Below are lines of data; restate word for word those running from the line containing "(setCurrentPill (fun _ => None)" to the line containing "Qgeb clickX (x", inclusive, and no others.

___

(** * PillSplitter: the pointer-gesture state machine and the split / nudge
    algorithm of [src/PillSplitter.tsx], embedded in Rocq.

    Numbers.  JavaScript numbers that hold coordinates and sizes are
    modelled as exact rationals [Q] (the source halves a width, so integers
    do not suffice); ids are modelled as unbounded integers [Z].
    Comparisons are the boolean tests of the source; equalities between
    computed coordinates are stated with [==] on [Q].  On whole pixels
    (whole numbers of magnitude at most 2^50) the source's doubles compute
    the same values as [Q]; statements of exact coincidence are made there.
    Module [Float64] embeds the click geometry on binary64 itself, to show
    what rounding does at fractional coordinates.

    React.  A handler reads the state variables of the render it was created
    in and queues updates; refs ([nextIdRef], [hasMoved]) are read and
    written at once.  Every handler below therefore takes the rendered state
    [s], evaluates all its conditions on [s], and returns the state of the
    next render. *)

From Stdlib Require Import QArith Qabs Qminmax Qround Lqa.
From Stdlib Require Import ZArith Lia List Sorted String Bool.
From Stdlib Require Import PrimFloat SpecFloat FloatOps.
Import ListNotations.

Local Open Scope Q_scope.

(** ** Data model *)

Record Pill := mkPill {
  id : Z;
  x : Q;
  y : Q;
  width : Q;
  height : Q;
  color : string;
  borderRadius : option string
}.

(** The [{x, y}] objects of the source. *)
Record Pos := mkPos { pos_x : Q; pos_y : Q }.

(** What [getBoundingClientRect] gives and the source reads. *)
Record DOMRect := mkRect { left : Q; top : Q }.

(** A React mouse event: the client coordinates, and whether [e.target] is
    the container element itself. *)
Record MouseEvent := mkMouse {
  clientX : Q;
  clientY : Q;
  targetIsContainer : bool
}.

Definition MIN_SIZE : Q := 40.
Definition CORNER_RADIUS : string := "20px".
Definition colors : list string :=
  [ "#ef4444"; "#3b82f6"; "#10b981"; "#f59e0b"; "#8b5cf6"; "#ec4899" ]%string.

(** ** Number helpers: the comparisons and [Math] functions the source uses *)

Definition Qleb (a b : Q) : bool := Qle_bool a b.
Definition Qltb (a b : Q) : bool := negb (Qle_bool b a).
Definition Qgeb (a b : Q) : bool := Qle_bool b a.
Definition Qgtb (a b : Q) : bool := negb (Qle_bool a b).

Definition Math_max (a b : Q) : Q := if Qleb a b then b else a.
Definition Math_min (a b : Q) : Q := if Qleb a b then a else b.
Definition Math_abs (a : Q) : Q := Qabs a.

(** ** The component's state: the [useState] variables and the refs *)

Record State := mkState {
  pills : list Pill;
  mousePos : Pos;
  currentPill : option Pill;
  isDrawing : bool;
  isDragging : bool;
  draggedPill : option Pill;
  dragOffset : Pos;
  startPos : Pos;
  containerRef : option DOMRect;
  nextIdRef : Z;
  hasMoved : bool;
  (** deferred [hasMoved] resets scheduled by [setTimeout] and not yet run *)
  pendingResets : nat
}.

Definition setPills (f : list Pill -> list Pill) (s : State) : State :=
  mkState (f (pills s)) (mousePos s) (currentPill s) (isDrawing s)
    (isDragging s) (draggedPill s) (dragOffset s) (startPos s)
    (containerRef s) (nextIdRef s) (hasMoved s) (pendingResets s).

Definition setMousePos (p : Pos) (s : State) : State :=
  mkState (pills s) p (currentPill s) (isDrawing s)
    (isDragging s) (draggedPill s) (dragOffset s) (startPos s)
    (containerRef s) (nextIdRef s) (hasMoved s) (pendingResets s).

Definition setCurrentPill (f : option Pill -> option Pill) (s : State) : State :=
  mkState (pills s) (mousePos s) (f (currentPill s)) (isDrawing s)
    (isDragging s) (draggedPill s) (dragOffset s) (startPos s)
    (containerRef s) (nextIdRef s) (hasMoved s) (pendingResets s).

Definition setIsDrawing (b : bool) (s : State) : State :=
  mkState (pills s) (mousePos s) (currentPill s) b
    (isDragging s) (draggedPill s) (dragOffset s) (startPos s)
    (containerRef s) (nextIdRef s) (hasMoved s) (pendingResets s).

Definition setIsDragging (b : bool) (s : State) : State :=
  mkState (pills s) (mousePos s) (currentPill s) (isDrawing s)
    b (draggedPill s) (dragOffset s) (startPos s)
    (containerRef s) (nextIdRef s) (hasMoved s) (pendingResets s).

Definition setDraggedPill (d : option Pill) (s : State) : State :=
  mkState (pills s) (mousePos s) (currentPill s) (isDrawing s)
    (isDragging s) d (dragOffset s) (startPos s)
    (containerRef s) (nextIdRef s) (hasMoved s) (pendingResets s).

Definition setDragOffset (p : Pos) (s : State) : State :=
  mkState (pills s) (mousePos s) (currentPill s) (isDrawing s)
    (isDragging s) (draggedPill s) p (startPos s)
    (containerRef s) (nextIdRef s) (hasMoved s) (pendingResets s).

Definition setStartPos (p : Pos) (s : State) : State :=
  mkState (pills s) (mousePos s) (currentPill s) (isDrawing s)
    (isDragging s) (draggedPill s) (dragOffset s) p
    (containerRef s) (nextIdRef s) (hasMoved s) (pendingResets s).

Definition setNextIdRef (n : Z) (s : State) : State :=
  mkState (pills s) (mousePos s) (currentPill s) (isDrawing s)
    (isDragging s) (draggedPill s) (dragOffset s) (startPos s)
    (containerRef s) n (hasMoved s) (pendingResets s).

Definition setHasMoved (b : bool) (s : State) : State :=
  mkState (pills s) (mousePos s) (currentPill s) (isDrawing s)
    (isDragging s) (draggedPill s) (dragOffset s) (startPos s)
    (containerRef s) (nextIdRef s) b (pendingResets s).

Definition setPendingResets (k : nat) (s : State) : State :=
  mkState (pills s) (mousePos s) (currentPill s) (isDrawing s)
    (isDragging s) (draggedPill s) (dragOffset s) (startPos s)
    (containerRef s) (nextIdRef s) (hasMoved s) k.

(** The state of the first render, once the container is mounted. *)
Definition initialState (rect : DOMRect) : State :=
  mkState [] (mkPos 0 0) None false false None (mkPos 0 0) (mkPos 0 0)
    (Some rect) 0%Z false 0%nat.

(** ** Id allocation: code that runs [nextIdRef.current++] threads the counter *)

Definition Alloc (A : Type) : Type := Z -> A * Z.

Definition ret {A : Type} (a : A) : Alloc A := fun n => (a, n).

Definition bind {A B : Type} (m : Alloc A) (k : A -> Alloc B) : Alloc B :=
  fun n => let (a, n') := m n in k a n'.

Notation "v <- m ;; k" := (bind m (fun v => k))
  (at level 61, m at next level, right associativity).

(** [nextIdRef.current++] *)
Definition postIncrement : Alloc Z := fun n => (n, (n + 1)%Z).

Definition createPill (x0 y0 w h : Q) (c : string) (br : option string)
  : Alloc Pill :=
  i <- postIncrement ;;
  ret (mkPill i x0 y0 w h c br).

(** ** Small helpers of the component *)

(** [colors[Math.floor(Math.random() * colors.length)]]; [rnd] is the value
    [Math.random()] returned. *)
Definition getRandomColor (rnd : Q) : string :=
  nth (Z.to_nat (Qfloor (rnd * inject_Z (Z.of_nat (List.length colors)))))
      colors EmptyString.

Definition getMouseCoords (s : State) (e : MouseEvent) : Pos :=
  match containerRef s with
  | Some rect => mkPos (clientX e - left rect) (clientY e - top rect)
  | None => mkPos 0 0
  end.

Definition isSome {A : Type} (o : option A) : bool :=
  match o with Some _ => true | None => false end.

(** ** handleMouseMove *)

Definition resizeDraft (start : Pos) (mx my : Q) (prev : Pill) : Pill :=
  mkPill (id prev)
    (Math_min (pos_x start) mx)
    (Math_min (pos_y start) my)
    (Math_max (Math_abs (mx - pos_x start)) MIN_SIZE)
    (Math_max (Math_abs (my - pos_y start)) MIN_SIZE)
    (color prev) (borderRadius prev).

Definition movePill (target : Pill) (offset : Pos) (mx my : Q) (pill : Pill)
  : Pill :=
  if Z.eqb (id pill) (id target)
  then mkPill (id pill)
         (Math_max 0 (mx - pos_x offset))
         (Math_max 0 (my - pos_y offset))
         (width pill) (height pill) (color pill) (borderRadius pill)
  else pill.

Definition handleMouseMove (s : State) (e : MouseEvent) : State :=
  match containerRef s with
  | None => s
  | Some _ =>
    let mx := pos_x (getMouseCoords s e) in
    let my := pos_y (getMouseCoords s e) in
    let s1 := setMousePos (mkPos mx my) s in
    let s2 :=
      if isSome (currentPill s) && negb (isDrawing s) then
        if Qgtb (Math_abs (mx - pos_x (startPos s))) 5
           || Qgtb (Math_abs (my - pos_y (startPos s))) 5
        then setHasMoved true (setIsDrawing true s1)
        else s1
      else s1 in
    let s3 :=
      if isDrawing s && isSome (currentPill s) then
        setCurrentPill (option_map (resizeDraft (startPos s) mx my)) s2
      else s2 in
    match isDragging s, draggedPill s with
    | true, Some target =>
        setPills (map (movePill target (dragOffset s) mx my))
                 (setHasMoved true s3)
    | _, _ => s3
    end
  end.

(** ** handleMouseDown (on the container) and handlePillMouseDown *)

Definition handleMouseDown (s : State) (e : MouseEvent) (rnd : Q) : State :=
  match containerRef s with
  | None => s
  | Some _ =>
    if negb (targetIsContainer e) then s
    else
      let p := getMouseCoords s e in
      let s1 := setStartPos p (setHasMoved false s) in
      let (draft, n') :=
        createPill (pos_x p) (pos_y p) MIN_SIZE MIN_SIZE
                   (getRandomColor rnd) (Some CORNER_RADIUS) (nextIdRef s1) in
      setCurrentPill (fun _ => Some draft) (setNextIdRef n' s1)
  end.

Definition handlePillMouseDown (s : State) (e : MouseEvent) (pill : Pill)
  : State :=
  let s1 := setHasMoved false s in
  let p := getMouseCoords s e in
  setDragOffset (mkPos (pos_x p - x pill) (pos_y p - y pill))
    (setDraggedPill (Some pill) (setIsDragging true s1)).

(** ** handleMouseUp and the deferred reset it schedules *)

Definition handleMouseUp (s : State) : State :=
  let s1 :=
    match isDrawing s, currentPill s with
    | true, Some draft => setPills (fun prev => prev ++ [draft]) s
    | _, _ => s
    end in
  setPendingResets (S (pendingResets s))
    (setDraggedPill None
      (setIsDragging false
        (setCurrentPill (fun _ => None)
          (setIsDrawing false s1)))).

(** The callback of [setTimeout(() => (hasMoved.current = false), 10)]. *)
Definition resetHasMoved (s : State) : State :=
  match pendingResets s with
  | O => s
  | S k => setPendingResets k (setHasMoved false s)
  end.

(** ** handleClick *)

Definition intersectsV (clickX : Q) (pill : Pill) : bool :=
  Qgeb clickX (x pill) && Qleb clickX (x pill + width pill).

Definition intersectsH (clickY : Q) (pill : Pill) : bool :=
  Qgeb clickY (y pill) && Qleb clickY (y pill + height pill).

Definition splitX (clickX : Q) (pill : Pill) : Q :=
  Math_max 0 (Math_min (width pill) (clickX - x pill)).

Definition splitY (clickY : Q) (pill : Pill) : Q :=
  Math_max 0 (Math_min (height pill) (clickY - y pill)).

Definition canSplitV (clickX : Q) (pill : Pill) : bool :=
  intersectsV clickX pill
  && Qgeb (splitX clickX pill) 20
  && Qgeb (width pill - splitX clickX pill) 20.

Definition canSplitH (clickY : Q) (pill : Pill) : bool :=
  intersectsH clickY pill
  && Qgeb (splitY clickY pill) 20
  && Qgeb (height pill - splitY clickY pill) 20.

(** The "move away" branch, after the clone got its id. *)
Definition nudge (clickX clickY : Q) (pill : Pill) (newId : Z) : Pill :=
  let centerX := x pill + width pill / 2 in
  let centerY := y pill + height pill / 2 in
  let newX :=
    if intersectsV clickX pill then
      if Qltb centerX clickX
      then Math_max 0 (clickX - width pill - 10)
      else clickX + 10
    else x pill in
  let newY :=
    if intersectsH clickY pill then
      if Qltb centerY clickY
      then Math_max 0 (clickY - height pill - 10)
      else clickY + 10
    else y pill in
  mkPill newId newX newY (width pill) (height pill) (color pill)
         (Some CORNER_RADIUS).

___

» RESPONSE FOR THIS EXERCISE:
        (setCurrentPill (fun _ => None)
          (setIsDrawing false s1)))).

(** The callback of [setTimeout(() => (hasMoved.current = false), 10)]. *)
Definition resetHasMoved (s : State) : State :=
  match pendingResets s with
  | O => s
  | S k => setPendingResets k (setHasMoved false s)
  end.

(** ** handleClick *)

Definition intersectsV (clickX : Q) (pill : Pill) : bool :=
  Qgeb clickX (x pill) && Qleb clickX (x pill + width pill).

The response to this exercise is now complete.